Au marché de Ballarò, ne manquez pas l'occasion d'aller faire une visite à la Storica Friggitoria de la via Porta di Castro, où vous trouverez, outre les panelle, des crocché, des cazzilli, des aubergines frites et panées et autres amuse-gueules.

Cibo da strada palermitano, altro che Mc Donald’s

di Anna Maria Ventura

6 novembre 2009 - Passeggiando per le vie di Palermo, ci si rende conto come, in qualsiasi giorno della settimana, compreso la domenica, in ogni angolo della città e nei mercati, si possa degustare del cibo sempre pronto, caldo e invitante.

Il tutto nasce da un’antica tradizione, di quelle che si perdono nella notte dei tempi, che ci riporta alle città greche di Sicilia in cui c’erano le “Thermopolion” il Fast-Food dei nostri giorni. Passeggiando si veniva attirati dai profumi del cibo cotto: bollito, arrostito o fritto.

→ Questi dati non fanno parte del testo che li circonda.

(** * NeonPlug: the airport frequency table builder (airportdownload.py)

    A shallow embedding of the script that joins the airport table with the
    frequency table, keeps the frequencies of the civil VHF band, removes
    duplicates per airport and writes the compact JSON list.

    Python values are modelled as follows.
    - [float] is IEEE binary64, through the executable specification
      [spec_float] of the Standard Library (precision 53, emax 1024).
    - [str] is [string]; a character is a code point below 256.
    - A row produced by [csv.DictReader] is a finite map from column names
      to [option string]: [None] is the value [DictReader] stores for the
      missing trailing fields of a short line.
    - The insertion-ordered [dict] of airports and the one used for removing
      duplicates are association lists whose keys are unique and keep the
      position of their first insertion.
    - An exception that leaves the script is a value of [exn]. *)

From Stdlib Require Import ZArith Bool Ascii String SpecFloat Lia.
From stdpp Require Import base option list gmap strings sorting.

Open Scope Z_scope.

(** ** Floating point numbers *)

Module Float.

Definition prec : Z := 53.
Definition emax : Z := 1024.

Definition float : Type := spec_float.

Definition valid (x : float) : bool := valid_binary prec emax x.

Definition mul : float -> float -> float := SFmul prec emax.
Definition div : float -> float -> float := SFdiv prec emax.
Definition ltb : float -> float -> bool := SFltb.
Definition leb : float -> float -> bool := SFleb.

(** The integer nearest to [p / q] for [0 <= p] and [0 < q], a tie going
    to the even neighbour. *)
Definition round_half_even (p q : Z) : Z :=
  let n := p / q in
  match 2 * (p mod q) ?= q with
  | Lt => n
  | Eq => if Z.even n then n else n + 1
  | Gt => n + 1
  end.

(** The binary64 number nearest to the rational [p / q] (ties to even),
    with the sign [neg]; [0 < p] and [0 < q]. *)
Definition nearest (neg : bool) (p q : Z) : float :=
  let '(mz, ez, lz) := SFdiv_core_binary prec emax p 0 q 0 in
  binary_round_aux prec emax neg mz ez lz.

(** Conversion of a Python [int] in an arithmetic operation with a float. *)
Definition of_Z (n : Z) : float :=
  match n with
  | Z0 => S754_zero false
  | Zpos p => nearest false (Zpos p) 1
  | Zneg p => nearest true (Zpos p) 1
  end.

(** The value of a decimal literal [digits * 10^(-scale)]. *)
Definition of_decimal (neg : bool) (digits : Z) (scale : Z) : float :=
  match digits with
  | Zpos p => nearest neg (Zpos p) (10 ^ scale)
  | _ => S754_zero neg
  end.

(** [round(x)] with one argument: the nearest integer, ties to even, as a
    Python [int]. It raises on infinities and NaN ([None]). *)
Definition py_round (x : float) : option Z :=
  match x with
  | S754_zero _ => Some 0
  | S754_finite s m e =>
      let n := match e with
               | Zneg d => round_half_even (Zpos m) (2 ^ Zpos d)
               | _ => Zpos m * 2 ^ e
               end in
      Some (if s then - n else n)
  | _ => None
  end.

(** [round(x, ndigits)] for [0 <= ndigits]: the float nearest to the
    decimal number that is nearest to [x] with [ndigits] digits after the
    point. Zeros, infinities and NaN are returned as they are. *)
Definition py_round_digits (x : float) (ndigits : Z) : float :=
  match x with
  | S754_finite s m e =>
      let n := match e with
               | Zneg d => round_half_even (Zpos m * 10 ^ ndigits) (2 ^ Zpos d)
               | _ => Zpos m * 2 ^ e * 10 ^ ndigits
               end in
      match n with
      | Zpos p => nearest s (Zpos p) (10 ^ ndigits)
      | _ => S754_zero s
      end
  | _ => x
  end.

End Float.

Import Float.

(** ** Strings *)

(** Whitespace for [str.strip()], among the code points below 256. *)
Definition is_space (a : ascii) : bool :=
  let n := N_of_ascii a in
  ((9 <=? n) && (n <=? 13) || (28 <=? n) && (n <=? 32)
   || (n =? 133) || (n =? 160))%N.

Definition nonempty (s : string) : bool :=
  match s with
  | EmptyString => false
  | String _ _ => true
  end.

Fixpoint lstrip (s : string) : string :=
  match s with
  | EmptyString => EmptyString
  | String a s' => if is_space a then lstrip s' else s
  end.

Fixpoint rstrip (s : string) : string :=
  match s with
  | EmptyString => EmptyString
  | String a s' =>
      let r := rstrip s' in
      if is_space a && negb (nonempty r) then EmptyString else String a r
  end.

Definition strip (s : string) : string := rstrip (lstrip s).

(** ** Exceptions *)

Inductive exn : Set := ValueError | AttributeError | TypeError | NameError.

Inductive result (A : Type) : Type :=
  | Ok (a : A)
  | Raise (e : exn).
Arguments Ok {A} a.
Arguments Raise {A} e.

Definition bind {A B} (r : result A) (k : A -> result B) : result B :=
  match r with
  | Ok a => k a
  | Raise e => Raise e
  end.

(** A [for] loop over [xs] whose body may raise. *)
Fixpoint for_each {S X} (body : S -> X -> result S) (xs : list X) (s : S)
  : result S :=
  match xs with
  | [] => Ok s
  | x :: xs' => bind (body s x) (for_each body xs')
  end.

(** ** Insertion-ordered dictionaries *)

Section pydict.
Context {K V : Type} `{EqDecision K}.

Fixpoint dict_get (d : list (K * V)) (k : K) : option V :=
  match d with
  | [] => None
  | (k', v) :: d' => if decide (k = k') then Some v else dict_get d' k
  end.

(** [d[k] = v]: an existing key keeps its position. *)
Fixpoint dict_set (d : list (K * V)) (k : K) (v : V) : list (K * V) :=
  match d with
  | [] => [(k, v)]
  | (k', v') :: d' =>
      if decide (k = k') then (k, v) :: d' else (k', v') :: dict_set d' k v
  end.

Definition dict_keys (d : list (K * V)) : list K := fst <$> d.
Definition dict_values (d : list (K * V)) : list V := snd <$> d.
End pydict.

(** [sorted(xs, key=key)]: a stable sort, here by insertion. *)
Section sorted.
Context {A : Type} (key : A -> Z).

Fixpoint insert_sorted (x : A) (xs : list A) : list A :=
  match xs with
  | [] => [x]
  | y :: xs' =>
      if key x <=? key y then x :: y :: xs' else y :: insert_sorted x xs'
  end.

Definition sorted (xs : list A) : list A := foldr insert_sorted [] xs.
End sorted.


(** ** Constants of the script *)

(** [VHF_MIN = 108.0] and [VHF_MAX = 137.0]. *)
Definition VHF_MIN : float := Eval vm_compute in of_decimal false 1080 1.
Definition VHF_MAX : float := Eval vm_compute in of_decimal false 1370 1.

(** The integer operands [500] and [1000] of the float operations. *)
Definition f500 : float := Eval vm_compute in of_Z 500.
Definition f1000 : float := Eval vm_compute in of_Z 1000.

Definition TYPE_MAP : list (string * string) :=
  [ ("CTAF", "C"); ("UNICOM", "U"); ("TOWER", "T"); ("GROUND", "G");
    ("APP", "A"); ("ATIS", "I"); ("DEP", "D"); ("MISC", "M");
    ("ASOW", "S"); ("FSS", "F"); ("RADIO", "R"); ("CLD", "L");
    ("INFO", "N"); ("AFIS", "Z"); ("A/G", "Y"); ("OPS", "O");
    ("RADAR", "X"); ("APRON", "P"); ("ATF", "H"); ("RCO", "Q");
    ("TRAFFIC", "V"); ("TMA", "W"); ("ASOS", "B"); ("PAL", "J");
    ("AAS", "K"); ("DIR", "E"); ("GCA", "Y"); ("A/A", "AA");
    ("FCC", "FC"); ("ACP", "AC"); ("TIBA", "TB"); ("A/D", "AD");
    ("ACC", "CC"); ("ARTC", "RT") ]%string.

(** ** Frequency validation (the body of the [try] of the frequency loop) *)

(** [if f > 500: f = f / 1000]. *)
Definition rescale (v : float) : float :=
  if ltb f500 v then div v f1000 else v.

(** [VHF_MIN <= f <= VHF_MAX]. *)
Definition in_band (m : float) : bool := leb VHF_MIN m && leb m VHF_MAX.

(** From the parsed value to [freq_khz], or to no entry. *)
Definition validate (v : float) : option Z :=
  let m := rescale v in
  if in_band m then py_round (mul m f1000) else None.

(** ** Frequency entries *)

(** What the frequency loop appends to [airports[icao]["f"]]: the number
    [freq_khz], or the dictionary [{"f": freq_khz, "t": freq_type}]. *)
Inductive freq_entry : Type :=
  | Num (khz : Z)
  | Dict (khz : Z) (t : string).

(** What the compaction leaves in [airport["f"]]: the number, or the
    two-element list [[freq_khz, type_code]]. *)
Inductive compact_entry : Type :=
  | CNum (khz : Z)
  | CPair (khz : Z) (code : string).

#[global] Instance freq_entry_eq_dec : EqDecision freq_entry.
Proof. solve_decision. Defined.
#[global] Instance compact_entry_eq_dec : EqDecision compact_entry.
Proof. solve_decision. Defined.

(** [isinstance(freq, dict)]. *)
Definition is_dict (e : freq_entry) : bool :=
  match e with
  | Dict _ _ => true
  | Num _ => false
  end.

(** The key of both the duplicate removal and the sort:
    [x["f"] if isinstance(x, dict) else x]. *)
Definition freq_key (e : freq_entry) : Z :=
  match e with
  | Num k => k
  | Dict k _ => k
  end.

(** [freq_entry] as built from the validated value and the stripped type. *)
Definition make_entry (freq_khz : Z) (freq_type : string) : freq_entry :=
  if nonempty freq_type then Dict freq_khz freq_type else Num freq_khz.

Oggi questa usanza è ancora viva più che mai ed è alimentata dal fatto che i palermitani hanno sempre visto il cibo non solo come semplice alimento ma come mezzo per soddisfare i sensi, “qui non ci si nutre, si mangia appagando le esigenze dello spirito”. E questo cibo si mangia rigorosamente con le mani.
Percorrendo le vie della città, ovunque, si trovano negozietti, venditori ambulanti in cui trovare i nostri prodotti tipici, ormai famosi da ogni parte.

Il palato dei palermitani si delizia delle nostre famose arancine che sono delle palle di riso, passate nella mollica del pane e fritte, con all’interno un ripieno di ragù fatto con tritato di carne, piselli e salsa di pomodoro, se si presenta quella alla carne, invece la sua variante è quella al burro, condita con prosciutto e mozzarella.

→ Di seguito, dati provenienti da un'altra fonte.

(** * Karel worlds: a shallow embedding of [karel/_karel.py] and [karel/_color.py]

    Python integers are [Z]; lists are [list] with Python's indexing rules
    written out; the exceptions the source raises are values of [exn]; a
    method of [World] is a computation over the world it mutates that keeps
    the world when it raises, as an exception in Python rolls nothing back. *)

From Stdlib Require Import ZArith Lia Ascii String.
From stdpp Require Import base option list strings.

Local Open Scope string_scope.
Local Open Scope list_scope.
Local Open Scope Z_scope.

(** ** Exceptions and the two monads *)

(** The exception classes the source raises, each with its message; what
    an f-string of the source interpolates stays as its placeholder. *)
Inductive exn : Type :=
  | ValueError (msg : string)
  | IndexError (msg : string)
  | TypeError (msg : string).

(** The longer messages. *)
Definition negative_coordinate : string :=
  "Avenue and street must both be non-negative (avenue={avenue}, street={street})".
Definition karel_out_of_bounds : string :=
  "Karel would be out of bounds (his position = {self.karel.position}, new size = {new})".
Definition invalid_karel_position : string :=
  "Invalid Karel position (position={karel.position}, size={self.size})".

Inductive result (A : Type) : Type :=
  | Ok (a : A)
  | Raise (e : exn).
Arguments Ok {A} a.
Arguments Raise {A} e.

#[global] Instance result_ret : MRet result := fun _ a => Ok a.
#[global] Instance result_bind : MBind result := fun _ _ f r =>
  match r with Ok a => f a | Raise e => Raise e end.
#[global] Instance result_fmap : FMap result := fun _ _ f r =>
  match r with Ok a => Ok (f a) | Raise e => Raise e end.

(** A [for] loop whose body may raise: the first exception stops it. *)
Fixpoint for_each {A B} (f : A → result B) (l : list A) : result (list B) :=
  match l with
  | [] => Ok []
  | x :: l' => y ← f x; ys ← for_each f l'; Ok (y :: ys)
  end.

(** ** Python list primitives *)

Definition len {A} (l : list A) : Z := Z.of_nat (length l).

(** [l[i]]: a negative index counts from the end, anything else outside
    the list raises [IndexError]. *)
Definition py_getitem {A} (l : list A) (i : Z) : result A :=
  let k := if i <? 0 then i + len l else i in
  if (k <? 0) || (len l <=? k) then Raise (IndexError "list index out of range")
  else match l !! Z.to_nat k with
       | Some x => Ok x
       | None => Raise (IndexError "list index out of range")
       end.

(** [l[i] = x]. *)
Definition py_setitem {A} (l : list A) (i : Z) (x : A) : result (list A) :=
  let k := if i <? 0 then i + len l else i in
  if (k <? 0) || (len l <=? k)
  then Raise (IndexError "list assignment index out of range")
  else Ok (<[Z.to_nat k := x]> l).

(** [[x] * n] and [(x for _ in range(n))]: empty for [n <= 0]. *)
Definition py_repeat {A} (x : A) (n : Z) : list A := replicate (Z.to_nat n) x.

(** [del l[:n]] for [0 <= n]. *)
Definition py_del_prefix {A} (n : Z) (l : list A) : list A := drop (Z.to_nat n) l.

(** [del l[-n:]] for [0 < n]: the slice starts at [max 0 (len l - n)]. *)
Definition py_del_suffix {A} (n : Z) (l : list A) : list A :=
  take (Z.to_nat (Z.max 0 (len l - n))) l.

(** ** [Direction] *)

Inductive Direction : Type := north | south | east | west.

#[global] Instance Direction_eq_dec : EqDecision Direction.
Proof. solve_decision. Defined.

Module Direction.
Definition turned_left (self : Direction) : Direction :=
  match self with
  | north => west
  | south => east
  | east => north
  | west => south
  end.

Definition turned_right (self : Direction) : Direction :=
  match self with
  | north => east
  | south => west
  | east => south
  | west => north
  end.

Definition turned_around (self : Direction) : Direction :=
  match self with
  | north => south
  | south => north
  | east => west
  | west => east
  end.
End Direction.

(** ** [AvenueAndStreet] *)

Record AvenueAndStreet : Type := MkAvenueAndStreet { avenue : Z; street : Z }.

#[global] Instance AvenueAndStreet_eq_dec : EqDecision AvenueAndStreet.
Proof. solve_decision. Defined.

Module AvenueAndStreet.
(** [__new__]: the only way the source builds a position. *)
Definition new (avenue street : Z) : result AvenueAndStreet :=
  if (avenue <? 0) || (street <? 0)
  then Raise (ValueError negative_coordinate)
  else Ok (MkAvenueAndStreet avenue street).

Definition with_avenue (self : AvenueAndStreet) (avenue : Z) :=
  new avenue (street self).

Definition with_street (self : AvenueAndStreet) (street : Z) :=
  new (avenue self) street.

Definition moved (self : AvenueAndStreet) (direction : Direction)
  : result AvenueAndStreet :=
  match direction with
  | north => with_street self (street self + 1)
  | south => with_street self (street self - 1)
  | east => with_avenue self (avenue self + 1)
  | west => with_avenue self (avenue self - 1)
  end.

(** [self] is a size; only the upper bounds are tested. *)
Definition _in_bounds (self position : AvenueAndStreet) : bool :=
  (avenue position <? avenue self) && (street position <? street self).

(** What [__new__] guarantees of every position it returns. *)
Definition valid (p : AvenueAndStreet) : Prop := 0 ≤ avenue p ∧ 0 ≤ street p.
End AvenueAndStreet.

(** ** [Karel]: a position and a direction *)

Record Karel : Type := MkKarel { position : AvenueAndStreet; direction : Direction }.

Module Karel.
Definition facing_north (self : Karel) : bool := bool_decide (direction self = north).
Definition facing_south (self : Karel) : bool := bool_decide (direction self = south).
Definition facing_east (self : Karel) : bool := bool_decide (direction self = east).
Definition facing_west (self : Karel) : bool := bool_decide (direction self = west).

Definition moved_to (self : Karel) (position : AvenueAndStreet) : Karel :=
  MkKarel position (direction self).

Definition moved (self : Karel) : result Karel :=
  p ← AvenueAndStreet.moved (position self) (direction self);
  Ok (moved_to self p).

Definition turned (self : Karel) (direction : Direction) : Karel :=
  MkKarel (position self) direction.

Definition turned_left (self : Karel) : Karel :=
  turned self (Direction.turned_left (direction self)).
Definition turned_right (self : Karel) : Karel :=
  turned self (Direction.turned_right (direction self)).
Definition turned_around (self : Karel) : Karel :=
  turned self (Direction.turned_around (direction self)).
End Karel.

(** The default robot, [Karel(AvenueAndStreet(0, 0))], facing east. *)
Definition default_karel : Karel := MkKarel (MkAvenueAndStreet 0 0) east.

(** ** [RGB] and [RGB.from_str] *)

Record RGB : Type := MkRGB { r : Z; g : Z; b : Z }.

#[global] Instance RGB_eq_dec : EqDecision RGB.
Proof. solve_decision. Defined.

Oppure se vogliamo gustare il pane e panelle, con i cazzilli o crocchè, basta cercare la lambretta con il tizio che si mette praticamente in ogni angolo: fuori dalle scuole, davanti gli uffici, sotto casa. L’ingrediente base delle panelle è la farina di ceci, a cui si dà la forma di una mattonella e poi si frigge nell’olio caldo. Accompagnate dalle crocchè di patate, si gustano nella classica mafalda o la focaccina rotonda, entrambi cosparse di semi di sesamo.

Ma per chi non è amante del “fritto” o è vegetariano, nessun problema. Il fast food siciliano trova anche espressione nelle verdure arrostite o bollite, patatecarciofi e cipolle che offrono, di pomeriggio, i fruttivendoli. Come se non bastasse, queste verdure possono anche trovarsi fritte in pastella, quali broccoli, carciofi e cardi.

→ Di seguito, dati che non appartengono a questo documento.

(** * Merge-path CSR SpMV (cpu_spmv.cpp): shallow embedding and properties

    The development follows the source file top-down:
    - [int2], [CountingInputIterator], the checked array accesses and the
      checked arithmetic on [int];
    - [MergePathSearch], the binary search along one diagonal;
    - [OmpMergePartitionMatrix], the per-thread diagonal split;
    - [SpmvGold], the serial reference;
    - [OmpMergeCsrmv], the kernel: per-thread phase, then carry-out fix-up;
    - [TestOmpMergeCsrmv], the driver of the kernel;
    - the jump tables that [TestOmpMergeCsrLenGotomv] builds;
    - the data-set selection and the count of timing iterations of
      [RunTests].

    Indices ([OffsetT], [int]) are 32-bit integers.  A step the source
    leaves undefined ends the run: an access outside an array with
    [OutOfBounds], and a sum, difference or product that is not an [int]
    with [IntOverflow].  The partitioner and the search compute with
    [num_rows], [num_nonzeros] and [num_threads], and all their arithmetic
    is checked; they stay inside [int] while [m + nnz + P <= 2 ^ 31 - 1]
    and [m <= 2 ^ 30], and Part V shows matrices beyond these bounds at
    which they do not.  In [SpmvGold] and in the kernel the only index
    arithmetic is a step by one below a bound that is itself an [int] (a
    row offset, an end coordinate, [num_rows]), which cannot overflow.  The
    partitioner is also given as a machine runs it that wraps to 32 bits
    ([OmpMergePartitionMatrix32]): where the checked run ends normally the
    two agree ([OmpMergePartitionMatrix32_checked]), and Part V shows what
    the wrapping run does where the checked one ends with [IntOverflow].
    The element type [ValueT] is a parameter with its
    [zero], [add] and [mul], so that every statement says which algebraic
    laws it relies on (none, for most).  The [omp parallel for] loops are
    run in ascending thread order; [OmpMergePartitionMatrix_any_order] and
    [parallel_phase_any_order] show that every other order of the threads
    ends in the same state. *)

From Equations Require Import Equations.
From stdpp Require Import base option list numbers strings.


Open Scope Z_scope.

(** * Part I: the program *)

(** ** Utility types *)

Record int2 := Int2 { x : Z; y : Z }.

Inductive array_id :=
| A_row_offsets | A_column_indices | A_values
| A_vector_x | A_vector_y_out
| A_row_carry_out | A_value_carry_out
| A_thread_coords | A_thread_coord_ends.

(** Outcome of a run: a value, or the first step that the source leaves
    undefined: an access outside an array, a result of [int] arithmetic
    that is not an [int] ([value] is the result in the integers), or a
    division by zero. *)
Inductive result (A : Type) :=
| Ok (a : A)
| OutOfBounds (arr : array_id) (index : Z)
| IntOverflow (value : Z)
| DivideByZero.
Arguments Ok {A} a.
Arguments OutOfBounds {A} arr index.
Arguments IntOverflow {A} value.
Arguments DivideByZero {A}.

Definition bind {A B} (r : result A) (k : A -> result B) : result B :=
  match r with
  | Ok a => k a
  | OutOfBounds arr i => OutOfBounds arr i
  | IntOverflow v => IntOverflow v
  | DivideByZero => DivideByZero
  end.

Notation "'let*' v := c 'in' k" := (bind c (fun v => k))
  (at level 10, v name, c at level 100, k at level 200).
Notation "'let*' ' p := c 'in' k" := (bind c (fun v => let 'p := v in k))
  (at level 10, p pattern, c at level 100, k at level 200).

(** [arr[i]] as an rvalue. *)
Definition read {A} (arr : array_id) (l : list A) (i : Z) : result A :=
  if 0 <=? i then
    match l !! Z.to_nat i with
    | Some v => Ok v
    | None => OutOfBounds arr i
    end
  else OutOfBounds arr i.

(** [arr[i] = v]. *)
Definition write {A} (arr : array_id) (l : list A) (i : Z) (v : A) : result (list A) :=
  if (0 <=? i) && (i <? Z.of_nat (length l)) then Ok (<[Z.to_nat i := v]> l)
  else OutOfBounds arr i.

(** ** [int] arithmetic

    [OffsetT] is [int] wherever the templates are used, and an [int] has 32
    bits.  A sum, difference, product or quotient of two [int]s whose value
    is not an [int] is a signed overflow; the source leaves it undefined,
    as it does an access outside an array, and the run ends there with
    [IntOverflow]. *)

Definition max_int : Z := 2 ^ 31 - 1.
Definition min_int : Z := - 2 ^ 31.

Definition int_of (value : Z) : result Z :=
  if (min_int <=? value) && (value <=? max_int) then Ok value else IntOverflow value.

Definition add_int (a b : Z) : result Z := int_of (a + b).
Definition sub_int (a b : Z) : result Z := int_of (a - b).
Definition mul_int (a b : Z) : result Z := int_of (a * b).

(** [- a] *)
Definition neg_int (a : Z) : result Z := int_of (- a).

(** [a / b] rounds towards zero. *)
Definition div_int (a b : Z) : result Z :=
  if b =? 0 then DivideByZero else int_of (a `quot` b).

(** An iterator is what [operator[]] answers. *)
Definition iterator := Z -> result Z.

(** The pointer [p + off]. *)
Definition ptr_add (arr : array_id) (p : list Z) (off : Z) : iterator :=
  fun n => read arr p (off + n).

Record CountingInputIterator := { val : Z }.

(** [CountingInputIterator::operator[]]: [val + n]. *)
Definition counting_subscript (it : CountingInputIterator) : iterator :=
  fun n => add_int (val it) n.

(** ** MergePath search *)

(** [(x_min + x_max) >> 1] *)
Definition pivot_of (x_min x_max : Z) : result Z :=
  let* sum := add_int x_min x_max in
  Ok (Z.shiftr sum 1).

(** [a[x_pivot] <= b[diagonal - x_pivot - 1]] *)
Definition pivot_test (a b : iterator) (diagonal x_pivot : Z) : result bool :=
  let* a_item := a x_pivot in
  let* i := sub_int diagonal x_pivot in
  let* i' := sub_int i 1 in
  let* b_item := b i' in
  Ok (bool_decide (a_item <= b_item)).

Definition inspect {A} (a : A) : {b : A | a = b} := exist _ a eq_refl.

(** The [while (x_min < x_max)] loop; it returns the final [x_min]. *)
Equations? search_loop (a b : iterator) (diagonal x_min x_max : Z) : result Z
  by wf (Z.to_nat (x_max - x_min)) lt :=
  search_loop a b diagonal x_min x_max with Z_lt_dec x_min x_max => {
    | right _ := Ok x_min
    | left _ with inspect (pivot_of x_min x_max) => {
        | exist _ (OutOfBounds arr i) _ := OutOfBounds arr i
        | exist _ (IntOverflow v) _ := IntOverflow v
        | exist _ DivideByZero _ := DivideByZero
        | exist _ (Ok x_pivot) Hpivot with pivot_test a b diagonal x_pivot => {
            | OutOfBounds arr i := OutOfBounds arr i
            | IntOverflow v := IntOverflow v
            | DivideByZero := DivideByZero
            | Ok false := search_loop a b diagonal x_min x_pivot
            | Ok true with inspect (add_int x_pivot 1) => {
                | exist _ (OutOfBounds arr i) _ := OutOfBounds arr i
                | exist _ (IntOverflow v) _ := IntOverflow v
                | exist _ DivideByZero _ := DivideByZero
                | exist _ (Ok x_min') Hmin :=
                    search_loop a b diagonal x_min' x_max } } } }.
Proof.
  all: unfold pivot_of, add_int, int_of in *.
  all: repeat match goal with
       | H : context [if ?c then _ else _] |- _ => destruct c; simpl in H
       end; try discriminate.
  all: repeat match goal with H : Ok _ = Ok _ |- _ => injection H as <- end.
  all: rewrite Z.shiftr_div_pow2 by lia; change (2 ^ 1) with 2.
  all: pose proof (Z.div_mod (x_min + x_max) 2 ltac:(lia));
       pose proof (Z.mod_pos_bound (x_min + x_max) 2 ltac:(lia)); lia.
Qed.

Definition MergePathSearch (diagonal : Z) (a b : iterator) (a_len b_len : Z)
  : result int2 :=
  let* d := sub_int diagonal b_len in
  let x_min := Z.max d 0 in
  let x_max := Z.min diagonal a_len in
  let* x_min' := search_loop a b diagonal x_min x_max in
  let* y' := sub_int diagonal x_min' in
  Ok {| x := Z.min x_min' a_len; y := y' |}.

(** ** Counting loops

    [for (i = lo; i < hi; ++i) body], for a body that changes neither [i]
    nor [hi]: [Z.to_nat (hi - lo)] iterations. *)
Fixpoint for_iter {St : Type} (n : nat) (i : Z) (body : Z -> St -> result St) (s : St)
  : result St :=
  match n with
  | O => Ok s
  | S n' => let* s' := body i s in for_iter n' (i + 1) body s'
  end.

Definition for_loop {St : Type} (lo hi : Z) (body : Z -> St -> result St) (s : St)
  : result St :=
  for_iter (Z.to_nat (hi - lo)) lo body s.

(** The iterations of a loop run one after the other in the order of the
    list [order]: one schedule of an [omp parallel for]. *)
Fixpoint run_in_order {St : Type} (order : list Z) (body : Z -> St -> result St) (s : St)
  : result St :=
  match order with
  | [] => Ok s
  | i :: rest => let* s' := body i s in run_in_order rest body s'
  end.

(** ** Partitioner *)

Section Partition.
Variables (num_threads num_rows num_nonzeros : Z) (row_offsets : list Z).

Definition num_merge_items : result Z := add_int num_rows num_nonzeros.

Definition items_per_thread : result Z :=
  let* num_merge_items := num_merge_items in
  let* sum := add_int num_merge_items num_threads in
  let* sum' := sub_int sum 1 in
  div_int sum' num_threads.

Definition start_diagonal (tid : Z) : result Z :=
  let* num_merge_items := num_merge_items in
  let* items_per_thread := items_per_thread in
  let* product := mul_int items_per_thread tid in
  Ok (Z.min product num_merge_items).

Definition end_diagonal (tid : Z) : result Z :=
  let* num_merge_items := num_merge_items in
  let* items_per_thread := items_per_thread in
  let* start_diagonal := start_diagonal tid in
  let* sum := add_int start_diagonal items_per_thread in
  Ok (Z.min sum num_merge_items).

(** One iteration of the loop over [tid]. *)
Definition partition_thread (tid : Z) (st : list int2 * list int2)
  : result (list int2 * list int2) :=
  let '(thread_coords, thread_coord_ends) := st in
  let nonzero_indices := {| val := 0 |} in
  let* start_diagonal := start_diagonal tid in
  let* end_diagonal := end_diagonal tid in
  let* c := MergePathSearch start_diagonal (ptr_add A_row_offsets row_offsets 1)
         (counting_subscript nonzero_indices) num_rows num_nonzeros in
  let* thread_coords' := write A_thread_coords thread_coords tid c in
  let* c_end := MergePathSearch end_diagonal (ptr_add A_row_offsets row_offsets 1)
         (counting_subscript nonzero_indices) num_rows num_nonzeros in
  let* thread_coord_ends' := write A_thread_coord_ends thread_coord_ends tid c_end in
  Ok (thread_coords', thread_coord_ends').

Ma raramente il buon palermitano è vegetariano. Infatti molti di loro preferiscono usare anche le parti di scarto degli animali che danno vita, nella cucina palermitana di strada, ad originali e squisite pietanze; la tradizione gastronomica dell’isola ha escogitato, infatti, tutti i metodi possibili per utilizzare fino all’ultimo grammo ogni vitello macellato.

Infatti, per strada incontriamo anche i venditori di frittola (ritagli di grassi e cartilagine animale bolliti) o di stigghiole (interiora di vitello alla brace). E poi che dire del pane ca meusa (milza e polmone) che può essere “schietta o maritata” (nubile o sposata) a seconda se condita con ricotta e formaggio pecorino a fili. Le stesse interiora di vitello rientrano nella famiglia della quarume servite calde e brodose. Oppure il musso e u masciddaru (mascella, mammelle e piedi di vitello), bolliti e serviti freddi con limone.

Gli amanti del pesce possono ristorarsi dal “porparo” il venditore di polpi bolliti, serviti in piatti di ceramica decorata, messi sul bancone a disposizione di coloro che li vogliano assaggiare. Sempre in piedi e con le mani. Alla faccia del galateo.

Tradizione siciliana sono anche le bancarelle del fico d’india venduto ghiacciato, la sera. Il mellone rosso, fresco, da consumare al momento o “u pipittuni” (cedro) mangiato a stricasale (condito col sale).
Una cosa certa è che noi palermitani, ma anche i catanesi, qualsiasi voglia volessimo levarci, in qualunque giorno della settimana, in qualsiasi ora del giorno o della sera, festivo e non, possiamo toglierci lo sfizio senza nessun problema. Fortunatamente i nostri “antichi cugini” hanno lasciato questa impronta indelebile che rimane e rimarrà sempre impressa nella nostra tradizione gastronomica. Beati noi!